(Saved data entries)
[Start of Attachment]
(* ===== verification/ParallelTransferTheory.v ===== *)
(** * A batch of transfers, on its own view

    What a batch executed is a sequence of accepted transfers on the parent, in
    the order of its candidates, and its bundle has their effects. *)

From S2P Require Import Prelude Effects MvMemory Transfer ParallelTransfer TransferGroups TransferTheory.

Section theory.
Context {revm_tx : RevmTx} {revm : RevmState} {laws : RevmStateLaws revm}.

(** ** Effects of independent and of commuting transfers *)

Definition touches (env : EvmEnv) (a : Address) (tx : TxEnv) : Prop :=
  tx_caller tx = a \/ is_Some (credit_of env a tx).
#[export] Instance touches_dec env a tx : Decision (touches env a tx) := _.

Lemma effect_untouched env a o tx : ~ touches env a tx -> effect env a o tx = o.
Proof.
  intros H. unfold effect. destruct (N.eqb_spec a (tx_caller tx)) as [->|Hc]; [by destruct H; left|].
  destruct (credit_of env a tx) eqn:E; [|done]. destruct H. right. by eexists.
Qed.

Lemma effects_filter {A} env a (f : A -> TxEnv) l o :
  effects env a (f <$> l) o = effects env a (f <$> filter (fun i => touches env a (f i)) l) o.
Proof.
  revert o. induction l as [|x l IH]; intros o; [done|]. rewrite filter_cons. cbn [fmap list_fmap].
  unfold effects in *. cbn [foldl]. case_decide; cbn [foldl list_fmap fmap]; rewrite IH; [done|].
  by rewrite effect_untouched.
Qed.

Definition sum_N (cs : list N) : N := foldr N.add 0 cs.

Lemma sum_N_app cs cs' : sum_N (cs ++ cs') = sum_N cs + sum_N cs'.
Proof. unfold sum_N. induction cs; cbn; [done|]. lia. Qed.

Definition credited (cs : list N) (o : option AccountInfo) : option AccountInfo :=
  match cs with [] => o | _ => Some (bump (sum_N cs) o) end.

Lemma bump_bump c c' o : bump c' (Some (bump c o)) = bump (c + c') o.
Proof. unfold bump, with_balance. cbn. f_equal. lia. Qed.

Lemma credited_cons c cs o : credited cs (Some (bump c o)) = credited (c :: cs) o.
Proof.
  unfold credited. destruct cs as [|c' cs]; [cbn; by rewrite N.add_0_r|].
  rewrite bump_bump. done.
Qed.

Lemma credited_app cs cs' o : credited cs' (credited cs o) = credited (cs ++ cs') o.
Proof.
  revert o. induction cs as [|c cs IH]; intros o; [done|]. rewrite <- credited_cons, IH. cbn [app].
  by rewrite credited_cons.
Qed.

Lemma sum_N_perm cs cs' : cs ≡ₚ cs' -> sum_N cs = sum_N cs'.
Proof. unfold sum_N. induction 1; cbn; lia. Qed.

Lemma credited_perm cs cs' o : cs ≡ₚ cs' -> credited cs o = credited cs' o.
Proof.
  intros H. unfold credited. rewrite (sum_N_perm _ _ H).
  destruct cs, cs'; try done; by apply Permutation_length in H.
Qed.

(** Accounts that do not send only get credits. *)
Lemma effects_credited env a txs o :
  Forall (fun tx => tx_caller tx ≠ a) txs -> effects env a txs o = credited (omap (credit_of env a) txs) o.
Proof.
  intros H. revert o. induction H as [|tx txs Hn _ IH]; intros o; [done|]. unfold effects in *. cbn [foldl].
  rewrite IH. unfold effect. destruct (N.eqb_spec a (tx_caller tx)); [congruence|]. cbn [omap list_omap].
  destruct (credit_of env a tx); [apply credited_cons|done].
Qed.

Lemma effects_some env a txs i : exists i', effects env a txs (Some i) = Some i'.
Proof.
  revert i. induction txs as [|tx txs IH]; intros i; [by exists i|]. unfold effects in *. cbn [foldl].
  unfold effect at 2. destruct (_ =? _); [apply IH|]. destruct (credit_of _ _ _); apply IH.
Qed.

Lemma effects_app env a txs txs' o : effects env a (txs ++ txs') o = effects env a txs' (effects env a txs o).
Proof. apply foldl_app. Qed.

#[local] Instance DbError_eq_dec : EqDecision DbError.
Proof. solve_decision. Defined.
#[local] Instance read_eq_dec : EqDecision (result DbError (option AccountInfo)).
Proof. solve_decision. Defined.

(** ** Batches *)

Context (env : EvmEnv) (keys : list (Address * Address)) (convert : nat -> TxEnv).
Abbreviation txs_of X := (convert <$> X).

Definition keyed (i : nat) : Prop := exists key, keys !! i = Some key /\ same_identity (convert i) key = true.

Definition plain_output (out : TransferOutput) : Prop :=
  out_gas_used out = TRANSFER_GAS /\ out_floor_gas out = (if spec_prague (env_cfg env) then TRANSFER_GAS else 0).

Lemma accepted_plain tx V out : accepted env tx V out -> plain_output out.
Proof. intros [(to & sender & recipient & coinbase & [[sb rb] cb] & Hac)]. by destruct_and!; subst. Qed.

(** The candidates [L] have been tried, of which [X] were executed. *)
Record batch_run (db : Db) (slots : gmap nat TransferOutput) (L X : list nat) (outs : list TransferOutput)
  (b : Batch) : Prop := {
  br_db : from_db db (bt_state b);
  br_view : forall a, view (bt_state b) a = after env (txs_of X) db a;
  br_runs : runs env db (txs_of X) outs;
  br_sub : X `sublist_of` L;
  br_perm : X ++ bt_skipped b ≡ₚ L;
  br_keyed : Forall keyed X;
  br_slots : forall i, is_Some (bt_slots b !! i) <-> i ∈ X \/ is_Some (slots !! i);
  br_plain : forall i out, bt_slots b !! i = Some out -> slots !! i = Some out \/ plain_output out
}.

Lemma batch_run_open db slots : batch_run db slots [] [] [] (mkBatch (open_state db) [] ∅ slots).
Proof.
  split; cbn; try done.
  - constructor.
  - intros a. by rewrite after_nil.
  - intros i. set_solver.
  - by left.
Qed.

Lemma batch_run_skip db slots L X outs b b' i :
  batch_run db slots L X outs b -> reads_same (bt_state b) (bt_state b') ->
  bt_skipped b' = bt_skipped b ++ [i] -> bt_slots b' = bt_slots b ->
  batch_run db slots (L ++ [i]) X outs b'.
Proof.
  intros [H1 H2 H3 H4 H5 H6 H7 H8] (S1 & _ & S3) E1 E2. split; rewrite ?E1, ?E2; try done.
  - by apply S3.
  - intros a. by rewrite S1.
  - by apply sublist_inserts_r.
  - by rewrite app_assoc, H5.
Qed.

Lemma batch_run_accept db slots L X outs b s i out key :
  batch_run db slots L X outs b -> reads_same (bt_state b) s ->
  keys !! i = Some key -> same_identity (convert i) key = true ->
  accepted env (convert i) (view s) out ->
  batch_run db slots (L ++ [i]) (X ++ [i]) (outs ++ [out])
    (mkBatch (commit (out_state out) s) (bt_skipped b) (bt_refused b) (<[i := out]> (bt_slots b))).
Proof.
  intros [H1 H2 H3 H4 H5 H6 H7 H8] (S1 & S2 & S3) Hk Hi Hac.
  assert (Hac' : accepted env (convert i) (after env (txs_of X) db) out).
  { eapply accepted_ext; [|done]. intros a. by rewrite S1. }
  split; cbn [bt_state bt_skipped bt_slots].
  - constructor. by apply S3.
  - intros a. rewrite (accepted_commit _ _ _ _ Hac a), fmap_app. cbn [fmap list_fmap].
    rewrite after_app. apply after_ext. by rewrite S1.
  - rewrite fmap_app. by apply runs_snoc.
  - by apply sublist_app.
  - rewrite <- H5. by rewrite <- !app_assoc, (Permutation_app_comm [i]).
  - apply Forall_app. split; [done|]. constructor; [by exists key|done].
  - intros j. rewrite elem_of_app, list_elem_of_singleton. destruct (decide (j = i)) as [->|Hne].
    + rewrite lookup_insert_eq. split; eauto.
    + rewrite lookup_insert_ne, H7 by done. tauto.
  - intros j o [[<- <-]|[_ Hj]]%lookup_insert_Some; [|by apply H8]. right. by eapply accepted_plain.
Qed.

Lemma run_candidate_run db slots L X outs b i b' :
  batch_run db slots L X outs b -> run_candidate env keys convert i b = (b', Ok tt) ->
  exists X' outs', batch_run db slots (L ++ [i]) X' outs' b'.
Proof.
  intros Hb. unfold run_candidate. rewrite (bind_ok get _ b b b) by done.
  destruct (keys !! i) as [key|] eqn:Ek; [|done]. case_bool_decide.
  { intros [= <-]. exists X, outs. eapply batch_run_skip; [done|apply reads_same_refl|done..]. }
  cbn zeta. destruct (same_identity (convert i) key) eqn:Ei; cbn [negb]; [|done].
  pose proof (transfer_reads_same env (convert i) (bt_state b)) as Hs.
  unfold mbind at 1, st_bind at 1, batch_transfer.
  destruct (transfer env (convert i) (bt_state b)) as [s r] eqn:Et. cbn [fst] in Hs.
  destruct r as [[reason|out]| | |]; [..|done|done|done].
  - intros [= <-]. exists X, outs. by eapply batch_run_skip.
  - case_bool_decide; [done|]. intros [= <-]. exists (X ++ [i]), (outs ++ [out]).
    unfold accept. cbn. eapply batch_run_accept; [done..|].
    eapply accepted_ext; [|by eapply transfer_accepted]. intros a. by rewrite (proj1 Hs).
Qed.

Lemma for_each_cons_ok {S E A} (f : A -> ST S E unit) x l s s' :
  for_each f (x :: l) s = (s', Ok tt) -> exists s1, f x s = (s1, Ok tt) /\ for_each f l s1 = (s', Ok tt).
Proof.
  cbn [for_each]. unfold mbind, st_bind. destruct (f x s) as [s1 [[]| | |]]; [|done..]. eauto.
Qed.

Lemma run_candidates_run db slots L X outs b l b' :
  batch_run db slots L X outs b -> for_each (run_candidate env keys convert) l b = (b', Ok tt) ->
  exists X' outs', batch_run db slots (L ++ l) X' outs' b'.
Proof.
  revert L X outs b. induction l as [|i l IH]; intros L X outs b Hb.
  { intros [= <-]. rewrite app_nil_r. eauto. }
  intros (b1 & E1 & E2)%for_each_cons_ok. destruct (run_candidate_run _ _ _ _ _ _ _ _ Hb E1) as (X1 & outs1 & H1).
  destruct (IH _ _ _ _ H1 E2) as (X2 & outs2 & H2). rewrite <- app_assoc in H2. eauto.
Qed.

Lemma run_members_run db slots L X outs b members b' :
  batch_run db slots L X outs b -> for_each (for_each (run_candidate env keys convert)) members b = (b', Ok tt) ->
  exists X' outs', batch_run db slots (L ++ mjoin members) X' outs' b'.
Proof.
  revert L X outs b. induction members as [|l members IH]; intros L X outs b Hb.
  { intros [= <-]. cbn. rewrite app_nil_r. eauto. }
  intros (b1 & E1 & E2)%for_each_cons_ok. destruct (run_candidates_run _ _ _ _ _ _ _ _ Hb E1) as (X1 & outs1 & H1).
  destruct (IH _ _ _ _ H1 E2) as (X2 & outs2 & H2). rewrite <- app_assoc in H2. eauto.
Qed.

(** What is kept of a batch: its executed candidates [X] and its bundle. *)
Definition bundle_of (P : Db) (X : list nat) (bundle : list (Address * BundleAccount)) : Prop :=
  NoDup bundle.*1 /\
  (forall a ba, (a, ba) ∈ bundle -> P a = Ok (ba_original ba) /\ after env (txs_of X) P a = Ok (ba_info ba)) /\
  (forall a, a ∉ bundle.*1 -> after env (txs_of X) P a = P a).

Record batch_result (P : Db) (members : list (list nat)) (X : list nat)
  (res : list nat * list (Address * BundleAccount)) : Prop := {
  bres_bundle : bundle_of P X res.2;
  bres_runs : exists outs, runs env P (txs_of X) outs;
  bres_sub : X `sublist_of` mjoin members;
  bres_perm : X ++ res.1 ≡ₚ mjoin members;
  bres_keyed : Forall keyed X
}.

Definition opens (open : nat -> option Db) (P : Db) : Prop :=
  forall k db, open k = Some db -> forall a, db a = P a.

Lemma batch_run_result db P slots members X outs b :
  (forall a, db a = P a) -> batch_run db slots (mjoin members) X outs b ->
  batch_result P members X (bt_skipped b, take_bundle (bt_state b)).
Proof.
  intros HP [H1 H2 H3 H4 H5 H6 H7 H8].
  assert (Hv : forall a, view (bt_state b) a = after env (txs_of X) P a).
  { intros a. rewrite H2. by apply after_ext. }
  split; try done.
  - split_and!.
    + apply take_bundle_nodup.
    + intros a ba Ha. destruct (take_bundle_sound db _ _ _ H1 Ha) as [Ho Hi].
      by rewrite <- HP, <- Hv.
    + intros a Ha. destruct (P a) as [o| | |] eqn:EP; [|by unfold after; rewrite EP..]. rewrite <- Hv.
      destruct (decide (view (bt_state b) a = Ok o)) as [|Hne]; [done|].
      destruct Ha. eapply take_bundle_complete; [done| |done]. by rewrite HP.
  - exists outs. by eapply runs_ext.
Qed.

Lemma run_batches_results P open k batches slots results slots' :
  opens open P -> run_batches env keys convert open k batches slots = Ok (results, slots') ->
  exists Xs, Forall3 (batch_result P) batches Xs results /\
    (forall i, is_Some (slots' !! i) <-> i ∈ mjoin Xs \/ is_Some (slots !! i)) /\
    (forall i out, slots' !! i = Some out -> slots !! i = Some out \/ plain_output out).
Proof.
  intros HP. revert k slots results. induction batches as [|members batches IH]; intros k slots results.
  { intros [= <- <-]. exists []. split_and!; [constructor| |by left]. set_solver. }
  cbn [run_batches]. destruct (open k) as [db|] eqn:Ek; [|done].
  destruct (for_each _ members _) as [b r] eqn:Eb. destruct r as [[]| | |]; [|done..]. cbn [mbind result_bind outcome_bind].
  destruct (run_batches env keys convert open (S k) batches (bt_slots b)) as [[results' slots1]| | |] eqn:Er; [|done..].
  cbn. intros [= <- <-].
  destruct (run_members_run _ _ _ _ _ _ _ _ (batch_run_open db slots) Eb) as (X & outs & Hb). cbn [app] in Hb.
  destruct (IH _ _ _ Er) as (Xs & HF & Hd & Hp). exists (X :: Xs). split_and!.
  - constructor; [|done]. eapply batch_run_result; [|done]. by eapply HP.
  - intros i. rewrite Hd, (br_slots _ _ _ _ _ _ Hb). cbn. rewrite elem_of_app. tauto.
  - intros i out [Hi|Hi]%Hp; [|by right]. by eapply br_plain.
Qed.
End theory.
[End of Attachment]
▶ **What you should do**: Repeat word for word the lines above that run from the line containing "br_runs : runs env db (txs_of X) outs;" through the line containing "br_slots : forall", both ends included, and nothing else.

▶ **Answer box**:
  br_runs : runs env db (txs_of X) outs;
  br_sub : X `sublist_of` L;
  br_perm : X ++ bt_skipped b ≡ₚ L;
  br_keyed : Forall keyed X;
  br_slots : forall i, is_Some (bt_slots b !! i) <-> i ∈ X \/ is_Some (slots !! i);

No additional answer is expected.